Ardavan mantuvo sus labios sellados y se limitó a encogerse de hombros.

En los días siguientes a la recepción en el palacio real de Ctesifonte, Giorgios se entrevistó varias veces con Kartir y al fin se acordó el tratado de alianza militar entre Palmira y Persia. En caso de ser atacado uno de los dos reinos por los romanos, el otro acudiría en defensa del agredido. Pese a la insistencia de Giorgios en que se precisase el tipo de ayuda, o que al menos se pusiera por escrito la cuantía de tropas a movilizar, no consiguió que Kartir concretara detalle alguno de dicha alianza, que quedó convertida en una mera declaración de intenciones y en la promesa mutua de ayuda en caso de ser atacados por Roma.

Los embajadores palmirenos recogieron sus pertenencias, cargaron un par de camellos con los regalos de Sapor a Zenobia y pusieron rumbo oeste hacia Palmira. Tenían ante ellos varios cientos de millas de desierto que recorrer.

CAPÍTULO XXXI

Palmira,
finales de invierno de 271
;

1024 de la fundación de Roma

En Palmira se aguardaba con expectación el regreso de Persia de la embajada encabezada por Giorgios.

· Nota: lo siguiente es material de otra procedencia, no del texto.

(** The index-based comprehension computes the consecutive differences. *)
Lemma consecutive_gaps_eq_rec (l : list Q) : consecutive_gaps l = gaps_rec l.
Proof.
  induction l as [|a [|b l] IH]; [done | done |].
  change (gaps_rec (a :: b :: l)) with ((b - a) :: gaps_rec (b :: l)).
  unfold consecutive_gaps in *. rewrite <- IH.
  replace (len (a :: b :: l) - 1)%Z with (Z.succ (len (b :: l) - 1)) by (pose proof (len_nonneg l); rewrite ?len_cons; lia).
  rewrite seqZ_cons by (pose proof (len_nonneg l); rewrite ?len_cons; lia). rewrite Z.pred_succ, fmap_cons.
  f_equal. rewrite <- (fmap_add_seqZ 1 0), <- list_fmap_compose.
  apply list_fmap_ext. intros k j Hj.
  apply list_elem_of_lookup_2, elem_of_seqZ in Hj. simpl.
  replace (1 + j + 1)%Z with ((j + 1) + 1)%Z by lia. replace (1 + j)%Z with (j + 1)%Z by lia.
  by rewrite !at_cons_succ by lia.
Qed.

Lemma gaps_rec_length (l : list Q) : length (gaps_rec l) = (length l - 1)%nat.
Proof. induction l as [|a [|b l] IH]; simpl in *; [done | done | lia]. Qed.

Lemma gaps_rec_nonneg (l : list Q) : StronglySorted Qle l → Forall (Qle 0) (gaps_rec l).
Proof.
  induction l as [|a [|b l] IH]; intros Hs; simpl; [constructor | constructor |].
  inversion Hs as [|? ? Hl Ha]; subst. inversion Ha as [|? ? Hab]; subst.
  constructor; [lra | by apply IH].
Qed.

(** The gaps add up to the span from the first to the last departure. *)
Lemma gaps_rec_sum (a : Q) (l : list Q) :
  foldr Qplus 0 (gaps_rec (a :: l)) == at_ (a :: l) (len (a :: l) - 1) - a.
Proof.
  revert a. induction l as [|b l IH]; intros a; [unfold at_; simpl; lra|].
  change (gaps_rec (a :: b :: l)) with ((b - a) :: gaps_rec (b :: l)).
  change (foldr Qplus 0 ((b - a) :: gaps_rec (b :: l)))
    with ((b - a) + foldr Qplus 0 (gaps_rec (b :: l))).
  pose proof (IH b) as Hb.
  replace (len (a :: b :: l) - 1)%Z with (len (b :: l) - 1 + 1)%Z by (pose proof (len_nonneg l); rewrite ?len_cons; lia).
  rewrite at_cons_succ by (pose proof (len_nonneg l); rewrite ?len_cons; lia). lra.
Qed.

Lemma real_gaps_spec (gaps : list Q) (g : Q) : g ∈ real_gaps gaps ↔ g ∈ gaps ∧ 1 # 2 < g.
Proof.
  unfold real_gaps. rewrite list_elem_of_filter.
  destruct (Qle_bool g (1 # 2)) eqn:E; simpl.
  - apply Qle_bool_iff in E. split; [intros []; done | lra].
  - assert (1 # 2 < g) by (apply Qnot_le_lt; rewrite <- Qle_bool_iff; congruence). tauto.
Qed.

(** ** [most_common(1)] is defined on every non-empty list *)

Lemma counter_add_ne k c : counter_add k c ≠ [].
Proof. destruct c as [|[k' n] c]; simpl; [done|]. by destruct (String.eqb k k'). Qed.
(* ===== verification/Tables.v ===== *)
(** * Tables: loading the GTFS tables (lines 123-180 of [main])

    Each table is read with [csv.DictReader], a row being a [Row] (a
    [gmap] from column names to strings), and folded into a dict by
    [res_foldl]:
    - [load_routes]: [route_id_by_short], the [route_id] of every route
      whose [route_short_name] is one of [LINES] (lines 124-129);
    - [load_calendar]: [services], one [CalendarService] per row of
      [calendar.txt], its dates parsed with [parse_yyyymmdd] and its seven
      weekday flags with [int] (lines 132-150);
    - [load_exceptions]: [exceptions], keyed by [(service_id, date)] with
      the raw date string (lines 153-156);
    - [load_stops]: [stop_name], the name of each stop or its id when the
      name is empty (lines 159-162);
    - [load_trips]: [trip_meta], the line, service and direction of every
      trip whose route is one of the lines (lines 166-180).
    In [d[k] = v] Python evaluates [v] before [k], so the right-hand side's
    exceptions come first; the definitions keep that order.

    The theorems: every table that loads gives a dict whose keys respect
    the filters of the code (only the four lines, only their trips), the
    calendar's flags have all seven days (so the [KeyError] of
    [daytypes_from_service] and the default of [is_service_active] never
    arise for a loaded service), and [trip_meta] keeps Python's insertion
    order. *)

From S2P Require Import Prelude PyDict PyDate DayRef Calendar Parse StopTimes.

Module Tables.
Import PyDict PyDate Calendar Parse StopTimes.
Local Open Scope Z_scope.

Definition LINES : list string := ["A"; "B"; "C"; "D"].

(** ** [routes.txt] *)

Definition routes_row (route_id_by_short : pydict string) (row : Row) : res (pydict string) :=
  match row !! "route_short_name" with
  | Some short =>
      if decide (short ∈ LINES) then
        (rid ← dict_get row "route_id"; Ok (pd_set route_id_by_short short rid))
      else Ok route_id_by_short
  | None => Ok route_id_by_short
  end.

Definition load_routes (rows : list Row) : res (pydict string) :=
  res_foldl routes_row pd_empty rows.

(** ** [calendar.txt] *)

Definition DAYS : list string :=
  ["monday"; "tuesday"; "wednesday"; "thursday"; "friday"; "saturday"; "sunday"].

(** [{d: int(row[d]) for d in [...]}]. *)
Fixpoint read_flags (row : Row) (days : list string) (acc : gmap string Z) : res (gmap string Z) :=
  match days with
  | [] => Ok acc
  | d :: ds => s ← dict_get row d; v ← py_int s; read_flags row ds (<[d := v]> acc)
  end.

Definition calendar_row (services : gmap string CalendarService) (row : Row)
    : res (gmap string CalendarService) :=
  sd_s ← dict_get row "start_date"; sd ← parse_yyyymmdd sd_s;
  ed_s ← dict_get row "end_date"; ed ← parse_yyyymmdd ed_s;
  fl ← read_flags row DAYS ∅;
  sid ← dict_get row "service_id";
  Ok (<[sid := {| start_date := sd; end_date := ed; flags := fl |}]> services).

Definition load_calendar (rows : list Row) : res (gmap string CalendarService) :=
  res_foldl calendar_row ∅ rows.

(** ** [calendar_dates.txt] *)

Definition exceptions_row (exceptions : gmap (string * string) Z) (row : Row)
    : res (gmap (string * string) Z) :=
  t_s ← dict_get row "exception_type"; t ← py_int t_s;
  sid ← dict_get row "service_id"; dte ← dict_get row "date";
  Ok (<[(sid, dte) := t]> exceptions).

Definition load_exceptions (rows : list Row) : res (gmap (string * string) Z) :=
  res_foldl exceptions_row ∅ rows.

(** ** [stops.txt] *)

(** [row.get("stop_name") or row["stop_id"]]: the subscript is evaluated
    only when the name is missing or empty. *)
Definition stops_row (stop_name : gmap string string) (row : Row) : res (gmap string string) :=
  name ← (match row !! "stop_name" with
          | Some s => if decide (s = "") then dict_get row "stop_id" else Ok s
          | None => dict_get row "stop_id"
          end);
  sid ← dict_get row "stop_id";
  Ok (<[sid := name]> stop_name).

Definition load_stops (rows : list Row) : res (gmap string string) :=
  res_foldl stops_row ∅ rows.

(** ** [trips.txt] *)

(** [next((sn for sn, route_id in route_id_by_short.items() if route_id == rid), None)]. *)
Definition line_of_route (route_id_by_short : pydict string) (rid : string) : option string :=
  fst <$> head (filter (λ p : string * string, p.2 = rid) (pd_items route_id_by_short)).

Definition trips_row (route_id_by_short : pydict string) (trip_meta : pydict TripMeta) (row : Row)
    : res (pydict TripMeta) :=
  rid ← dict_get row "route_id";
  match line_of_route route_id_by_short rid with
  | None => Ok trip_meta
  | Some line =>
      if decide (line = "") then Ok trip_meta else
      trip_id ← dict_get row "trip_id";
      direction_id ←
        (match row !! "direction_id" with
         | Some raw => if decide (raw = "") then Ok 0 else py_int raw
         | None => Ok 0
         end);
      sid ← dict_get row "service_id";
      Ok (pd_set trip_meta trip_id
            {| tm_line := line; tm_service_id := sid; tm_direction_id := direction_id |})
  end.

Definition load_trips (route_id_by_short : pydict string) (rows : list Row) : res (pydict TripMeta) :=
  res_foldl (trips_row route_id_by_short) pd_empty rows.

(** Sample tables: line A has route [R_A] with trips T1, T2 and T3; route
    [R_Z] is not one of [LINES], so its trip X is dropped. *)
Definition mkrow (kvs : list (string * string)) : Row := list_to_map kvs.

Definition ex_routes_rows : list Row :=
  [mkrow [("route_short_name", "A"); ("route_id", "R_A")];
   mkrow [("route_short_name", "Z"); ("route_id", "R_Z")]].

Definition ex_calendar_rows : list Row :=
  [mkrow [("service_id", "S"); ("start_date", "20240101"); ("end_date", "20241231");
          ("monday", "1"); ("tuesday", "1"); ("wednesday", "1"); ("thursday", "1");
          ("friday", "1"); ("saturday", "0"); ("sunday", "0")]].

Definition ex_trips_rows : list Row :=
  [mkrow [("route_id", "R_A"); ("trip_id", "T1"); ("service_id", "S"); ("direction_id", "0")];
   mkrow [("route_id", "R_A"); ("trip_id", "T2"); ("service_id", "S"); ("direction_id", "0")];
   mkrow [("route_id", "R_A"); ("trip_id", "T3"); ("service_id", "S"); ("direction_id", "1")];
   mkrow [("route_id", "R_Z"); ("trip_id", "X"); ("service_id", "S")]].

Definition ex_routes : pydict string :=
  match load_routes ex_routes_rows with Ok r => r | Err _ => pd_empty end.

Definition ex_trips : pydict TripMeta :=
  match load_trips ex_routes ex_trips_rows with Ok t => t | Err _ => pd_empty end.

Definition ex_calendar : gmap string CalendarService :=
  match load_calendar ex_calendar_rows with Ok c => c | Err _ => ∅ end.

(** ** What the loaded tables satisfy *)

Lemma line_of_route_key r rid line :
  pd_wf r → line_of_route r rid = Some line → line ∈ pd_keys r.
Proof.
  intros Hwf. unfold line_of_route.
  destruct (head _) as [[sn rid']|] eqn:E; simpl; [intros [= <-]|done].
  apply head_Some_elem_of, list_elem_of_filter in E as [_ E].
  apply (pd_items_spec _ _ _ Hwf) in E. apply (proj2 Hwf). by eexists.
Qed.

Lemma read_flags_keys row ds acc fl :
  read_flags row ds acc = Ok fl → ∀ d, d ∈ ds ∨ is_Some (acc !! d) → is_Some (fl !! d).
Proof.
  revert acc. induction ds as [|d' ds IH]; intros acc; simpl.
  { intros [= <-] d [?%not_elem_of_nil|?]; done. }
  intros H. res_simpl. intros d Hd.
  match goal with Hr : read_flags _ _ _ = Ok _ |- _ => apply (IH _ Hr) end.
  destruct (decide (d = d')) as [->|Hne]; [right; by rewrite lookup_insert_eq|].
  rewrite lookup_insert_ne by done. destruct Hd as [[->|Hd]%elem_of_cons|Hd]; [congruence|auto|auto].
Qed.

Lemma load_routes_inv route_rows r :
  load_routes route_rows = Ok r → pd_wf r ∧ ∀ k, k ∈ pd_keys r → k ∈ LINES.
Proof.
  intros Hr.
  refine (res_foldl_inv (λ r, pd_wf r ∧ ∀ k, k ∈ pd_keys r → k ∈ LINES) _ _ _ _ _ _ Hr);
    [|split; [apply pd_empty_wf|by intros k ?%not_elem_of_nil]].
  intros x row x' [Hwf Hl] H. unfold routes_row in H.
  destruct (row !! "route_short_name") as [short|]; [|by injection H as <-].
  case_decide as Hs; [|by injection H as <-]. res_simpl.
  split; [by apply pd_set_wf|]. intros k. unfold pd_set. simpl. case_decide; [auto|].
  rewrite elem_of_app, list_elem_of_singleton. intros [?| ->]; auto.
Qed.

Lemma load_trips_wf r trip_rows tm : load_trips r trip_rows = Ok tm → pd_wf tm.
Proof.
  intros Ht. refine (res_foldl_inv pd_wf _ _ _ _ _ _ Ht); [|apply pd_empty_wf].
  intros x row x' Hwf H. unfold trips_row in H. res_simpl.
  destruct (line_of_route r _) as [line|]; [|by simplify_eq].
  case_decide; [by simplify_eq|]. res_simpl. by apply pd_set_wf.
Qed.

Lemma load_trips_inv r trip_rows tm :
  pd_wf r → (∀ k, k ∈ pd_keys r → k ∈ LINES) → load_trips r trip_rows = Ok tm →
  pd_wf tm ∧ ∀ t meta, pd_map tm !! t = Some meta → tm_line meta ∈ LINES.
Proof.
  intros Hrwf Hrl Ht.
  refine (res_foldl_inv (λ tm, pd_wf tm ∧ ∀ t meta, pd_map tm !! t = Some meta → tm_line meta ∈ LINES)
    _ _ _ _ _ _ Ht); [|split; [apply pd_empty_wf|done]].
  intros x row x' [Hwf Hl] H. unfold trips_row in H. res_simpl.
  destruct (line_of_route r _) as [line|] eqn:El; [|simplify_eq; by split].
  case_decide; [simplify_eq; by split|]. res_simpl.
  split; [by apply pd_set_wf|]. intros t meta. rewrite pd_set_lookup.
  match goal with Hk : dict_get row "trip_id" = Ok ?tid |- _ => destruct (decide (t = tid)) as [->|Hne] end.
  - rewrite lookup_insert_eq. intros [= <-]. simpl. by eapply Hrl, line_of_route_key.
  - rewrite lookup_insert_ne by done. apply Hl.
Qed.

(** C10: [route_id_by_short] only has keys among [LINES], and [trip_meta]
    only has trips whose line is one of [LINES]: the trips of other routes
    are discarded when [trips.txt] is read.  Both dicts are well-formed
    insertion-ordered dicts. *)
Theorem loaded_trips_on_lines route_rows trip_rows r tm :
  load_routes route_rows = Ok r → load_trips r trip_rows = Ok tm →
  (pd_wf r ∧ ∀ k, k ∈ pd_keys r → k ∈ LINES) ∧
  (pd_wf tm ∧ ∀ t meta, pd_map tm !! t = Some meta → tm_line meta ∈ LINES).
Proof.
  intros Hr Ht. destruct (load_routes_inv _ _ Hr) as [Hrwf Hrl].
  split; [done|]. by eapply load_trips_inv.
Qed.

(** C25: Every service loaded from [calendar.txt] has a flag for each of the
    seven days, so [flags[d]] in [daytypes_from_service] cannot raise and
    the default [0] of [is_service_active] is never used for it. *)
Theorem loaded_calendar_flags rows services sid svc :
  load_calendar rows = Ok services → services !! sid = Some svc →
  ∀ d, d ∈ DAYS → is_Some (flags svc !! d).
Proof.
  intros Hc. revert sid svc.
  refine (res_foldl_inv (λ services, ∀ sid svc, services !! sid = Some svc →
            ∀ d, d ∈ DAYS → is_Some (flags svc !! d)) _ _ _ _ _ _ Hc).
  - intros x row x' Hx H. unfold calendar_row in H. res_simpl.
    intros sid svc.
    match goal with Hk : dict_get row "service_id" = Ok ?s |- _ => destruct (decide (sid = s)) as [->|Hne] end.
    + rewrite lookup_insert_eq. intros [= <-] d Hd. simpl. by eapply read_flags_keys; [|left].
    + rewrite lookup_insert_ne by done. apply Hx.
  - intros sid svc. by rewrite lookup_empty.
Qed.

Lemma loaded_trips_on_lines_witness :
  (pd_wf ex_routes ∧ ∀ k, k ∈ pd_keys ex_routes → k ∈ LINES) ∧
  (pd_wf ex_trips ∧ ∀ t meta, pd_map ex_trips !! t = Some meta → tm_line meta ∈ LINES).
Proof. apply (loaded_trips_on_lines ex_routes_rows ex_trips_rows); vm_compute; reflexivity. Defined.

Lemma loaded_calendar_flags_witness :
  is_Some (flags (default ex_service (ex_calendar !! "S")) !! "saturday").
Proof.
  apply (loaded_calendar_flags ex_calendar_rows ex_calendar "S"); [vm_compute; reflexivity..|].
  vm_compute. do 5 right. left.
Defined.

End Tables.
(* ===== verification/Report.v ===== *)
(** * Report: the summary loop of [main] (lines 210-263)

    After the tables are loaded and [stop_times.txt] is scanned, [main]
    takes the three reference dates of [day_ref] (lines 212-221) and, for
    every line of [LINES], every day type and both directions, gathers the
    first departures and terminal stops of the line's trips whose service
    runs on the reference date, and passes them to the statistics of
    [Headway.summarize_bucket] (lines 223-261).  The summary is a dict
    [line -> day type -> direction -> bucket]; its insertion order is the
    loop order, which [json.dumps] keeps, so it is modelled as nested
    association lists.  [main_summary] composes the whole program, from the
    rows of the six tables to the summary; only reading the files and
    writing the JSON text are left out.

    The theorems: the three-way membership test of line 228-230 is the
    test [tid in first_departure_min] alone, by the scan's invariant; the
    gathering loop never raises [KeyError] and collects exactly the active
    trips of the bucket; every bucket of the summary has at least one trip
    and as many as the active trips; and the summary has the four lines as
    keys, in order. *)

From S2P Require Import Prelude PyDict PyDate DayRef Calendar Headway Parse StopTimes Tables.

Module Report.
Import PyDict PyDate DayRef Calendar Headway Parse StopTimes Tables.
Local Open Scope Z_scope.

#[local] Instance Q_inhabited : Inhabited Q := populate 0%Q.

(** ** Reference dates (lines 212-221)

    The day searches are loops with fuel; [fuel_res] takes their result.
    Its [None] case, fuel exhausted, never happens for a valid date
    ([DayRef.next_weekday_spec] and its siblings). *)
Definition fuel_res (o : option (res date)) : res date :=
  match o with Some r => r | None => raise OverflowError end.

Record DayRefs := { ref_weekday : date; ref_saturday : date; ref_sunday : date }.

Definition day_refs (today : date) : res DayRefs :=
  w ← fuel_res (next_weekday today);
  sa ← fuel_res (next_saturday today);
  su ← fuel_res (next_sunday today);
  Ok {| ref_weekday := w; ref_saturday := sa; ref_sunday := su |}.

Definition DAYTYPES : list string := ["weekday"; "saturday"; "sunday"].

(** [day_ref[dt]] for the three keys of [DAYTYPES]. *)
Definition day_ref_of (refs : DayRefs) (dt : string) : date :=
  if decide (dt = "weekday") then ref_weekday refs
  else if decide (dt = "saturday") then ref_saturday refs
  else ref_sunday refs.

(** ** One line (lines 224-231) *)

Definition trips_for_line (trip_meta : pydict TripMeta) (st : ScanState) (line : string) : list string :=
  fst <$> filter (λ tm : string * TripMeta,
                    tm_line tm.2 = line ∧ is_Some (first_departure_min st !! tm.1) ∧
                    is_Some (first_stop_id st !! tm.1) ∧ is_Some (last_stop_id st !! tm.1))
            (pd_items trip_meta).

(** ** One bucket (lines 235-246) *)

Record Gathered := mkGathered { g_times : list Q; g_firsts : list string; g_lasts : list string }.

Definition gather_step (trip_meta : pydict TripMeta) (st : ScanState)
    (services : gmap string CalendarService) (exceptions : gmap (string * string) Z)
    (ref_date : date) (direction_id : Z) (g : Gathered) (tid : string) : res Gathered :=
  meta ← dict_get (pd_map trip_meta) tid;
  if decide (tm_direction_id meta ≠ direction_id) then Ok g else
  if negb (is_service_active services exceptions (tm_service_id meta) ref_date) then Ok g else
  t ← dict_get (first_departure_min st) tid;
  f ← dict_get (first_stop_id st) tid;
  l ← dict_get (last_stop_id st) tid;
  Ok (mkGathered (g_times g ++ [t]) (g_firsts g ++ [f]) (g_lasts g ++ [l])).

Definition gather (trip_meta : pydict TripMeta) (st : ScanState)
    (services : gmap string CalendarService) (exceptions : gmap (string * string) Z)
    (ref_date : date) (direction_id : Z) (trips : list string) : res Gathered :=
  res_foldl (gather_step trip_meta st services exceptions ref_date direction_id)
    (mkGathered [] [] []) trips.

(** [str(direction_id)] for the two directions. *)
Definition str_dir (direction_id : Z) : string := if decide (direction_id = 0) then "0" else "1".

Definition DIRECTIONS : list Z := [0; 1].

(** ** The loops (lines 223-263) *)

Section Loops.
Context (trip_meta : pydict TripMeta) (st : ScanState).
Context (services : gmap string CalendarService) (exceptions : gmap (string * string) Z).
Context (stop_name : gmap string string).

(** The directions of one day type: a bucket is added when it has trips
    ([if not times: continue]). *)
Definition dir_step (trips : list string) (ref_date : date)
    (acc : list (string * Bucket)) (direction_id : Z) : res (list (string * Bucket)) :=
  g ← gather trip_meta st services exceptions ref_date direction_id trips;
  ob ← summarize_bucket stop_name (format_yyyymmdd ref_date) (g_times g) (g_firsts g) (g_lasts g);
  Ok (match ob with Some b => acc ++ [(str_dir direction_id, b)] | None => acc end).

(** [summary[line].setdefault(dt, {})] makes the day type a key when its
    first bucket is added. *)
Definition dt_step (refs : DayRefs) (trips : list string)
    (acc : list (string * list (string * Bucket))) (dt : string)
    : res (list (string * list (string * Bucket))) :=
  bs ← res_foldl (dir_step trips (day_ref_of refs dt)) [] DIRECTIONS;
  Ok (if decide (bs = []) then acc else acc ++ [(dt, bs)]).

Definition line_report (refs : DayRefs) (line : string) : res (list (string * list (string * Bucket))) :=
  res_foldl (dt_step refs (trips_for_line trip_meta st line)) [] DAYTYPES.

(** [summary = {sn: {} for sn in LINES}], then filled line by line. *)
Definition build_summary (refs : DayRefs)
    : res (list (string * list (string * list (string * Bucket)))) :=
  res_foldl (λ acc line, r ← line_report refs line; Ok (acc ++ [(line, r)])) [] LINES.

End Loops.

(** The trips of [trips] that a bucket keeps: the right direction and a
    service active on the reference date. *)
Definition bucket_active (trip_meta : pydict TripMeta) (services : gmap string CalendarService)
    (exceptions : gmap (string * string) Z) (ref_date : date) (direction_id : Z) (tid : string) : bool :=
  match pd_map trip_meta !! tid with
  | Some meta => bool_decide (tm_direction_id meta = direction_id) &&
                 is_service_active services exceptions (tm_service_id meta) ref_date
  | None => false
  end.

Definition active_trips (trip_meta : pydict TripMeta) (services : gmap string CalendarService)
    (exceptions : gmap (string * string) Z) (ref_date : date) (direction_id : Z) (trips : list string)
    : list string :=
  filter (λ tid, bucket_active trip_meta services exceptions ref_date direction_id tid = true) trips.

(** ** The whole program *)

Record GtfsFeed := {
  routes_rows : list Row; calendar_rows : list Row; calendar_dates_rows : list Row;
  stops_rows : list Row; trips_rows : list Row; stop_times_rows : list Row }.

Definition main_summary (feed : GtfsFeed) (today : date)
    : res (list (string * list (string * list (string * Bucket)))) :=
  route_id_by_short ← load_routes (routes_rows feed);
  services ← load_calendar (calendar_rows feed);
  exceptions ← load_exceptions (calendar_dates_rows feed);
  stop_name ← load_stops (stops_rows feed);
  trip_meta ← load_trips route_id_by_short (trips_rows feed);
  st ← scan_stop_times py_int parse_time_to_minutes (pd_map trip_meta) (stop_times_rows feed);
  refs ← day_refs today;
  build_summary trip_meta st services exceptions stop_name refs.

(** The buckets of a summary, each with its line, day type and direction. *)
Definition summary_buckets (s : list (string * list (string * list (string * Bucket))))
    : list (string * string * string * Bucket) :=
  s ≫= (λ l, l.2 ≫= (λ d, (λ b, (l.1, d.1, b.1, b.2)) <$> d.2)).

(** A sample feed: line A has two trips towards direction 0 and one towards
    direction 1 on weekdays; route Z is not one of [LINES]. *)
Definition ex_feed : GtfsFeed := {|
  routes_rows := ex_routes_rows;
  calendar_rows := ex_calendar_rows;
  calendar_dates_rows := [mkrow [("service_id", "S"); ("date", "20241105"); ("exception_type", "2")]];
  stops_rows := [mkrow [("stop_id", "P1"); ("stop_name", "Gare")]; mkrow [("stop_id", "P3"); ("stop_name", "")]];
  trips_rows := ex_trips_rows;
  stop_times_rows :=
    [mkrow [("trip_id", "T1"); ("stop_sequence", "1"); ("stop_id", "P1"); ("departure_time", "08:00:00")];
     mkrow [("trip_id", "T1"); ("stop_sequence", "2"); ("stop_id", "P3"); ("arrival_time", "08:30:00")];
     mkrow [("trip_id", "T2"); ("stop_sequence", "1"); ("stop_id", "P1"); ("departure_time", "08:15:00")];
     mkrow [("trip_id", "T2"); ("stop_sequence", "2"); ("stop_id", "P3"); ("arrival_time", "08:45:00")];
     mkrow [("trip_id", "T3"); ("stop_sequence", "1"); ("stop_id", "P3"); ("departure_time", "09:00:00")];
     mkrow [("trip_id", "T3"); ("stop_sequence", "2"); ("stop_id", "P1"); ("arrival_time", "09:30:00")];
     mkrow [("trip_id", "X"); ("stop_sequence", "1"); ("stop_id", "P1"); ("departure_time", "07:00:00")]] |}.

Definition ex_today : date := mkdate 2024 11 4.

Example main_summary_ex :
  (λ s, (fst <$> s, (λ x : string * string * string * Bucket,
           (x.1, b_trips x.2, b_start x.2, b_end x.2, b_median_min x.2,
            b_terminus_from x.2, b_terminus_to x.2)) <$> summary_buckets s))
    <$> main_summary ex_feed ex_today
  = Ok (["A"; "B"; "C"; "D"],
        [("A", "weekday", "0", 2, "08h00", "08h15", Some 15, "Gare", "P3");
         ("A", "weekday", "1", 1, "09h00", "09h00", None, "P3", "Gare")]).
Proof. vm_compute. reflexivity. Qed.

Definition ex_trip_meta : pydict TripMeta :=
  match load_routes (routes_rows ex_feed) ≫= λ r, load_trips r (trips_rows ex_feed) with
  | Ok tm => tm | Err _ => pd_empty end.

Definition ex_st : ScanState :=
  match scan_stop_times py_int parse_time_to_minutes (pd_map ex_trip_meta) (stop_times_rows ex_feed) with
  | Ok st => st | Err _ => scan_init end.

Definition ex_services : gmap string CalendarService :=
  match load_calendar (calendar_rows ex_feed) with Ok s => s | Err _ => ∅ end.

Definition ex_exceptions : gmap (string * string) Z :=
  match load_exceptions (calendar_dates_rows ex_feed) with Ok e => e | Err _ => ∅ end.

(** ** Lemmas *)

Lemma scan_inv_fdm (trip_meta : gmap string TripMeta) st t :
  scan_inv trip_meta st → is_Some (first_departure_min st !! t) →
  is_Some (first_stop_id st !! t) ∧ is_Some (last_stop_id st !! t).
Proof.
  intros Hinv. destruct (Hinv t) as [Hacc _]. unfold acc_ok, project in Hacc. simpl in Hacc.
  destruct (first_departure_min st !! t), (first_stop_seq st !! t), (first_stop_id st !! t),
    (last_stop_seq st !! t), (last_stop_id st !! t); simpl in Hacc; try done;
    intros [? Hx]; discriminate.
Qed.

Tras recibir varias informaciones de los movimientos de las tropas romanas en el
limes
del Danubio, el general Zabdas no tenía ninguna duda de que el emperador Aureliano atacaría en cuanto estuviera en condiciones de poder hacerlo.

Los dos amigos se fundieron en un largo abrazo y se dirigieron de inmediato hacia el palacio real, donde los aguardaba Zenobia.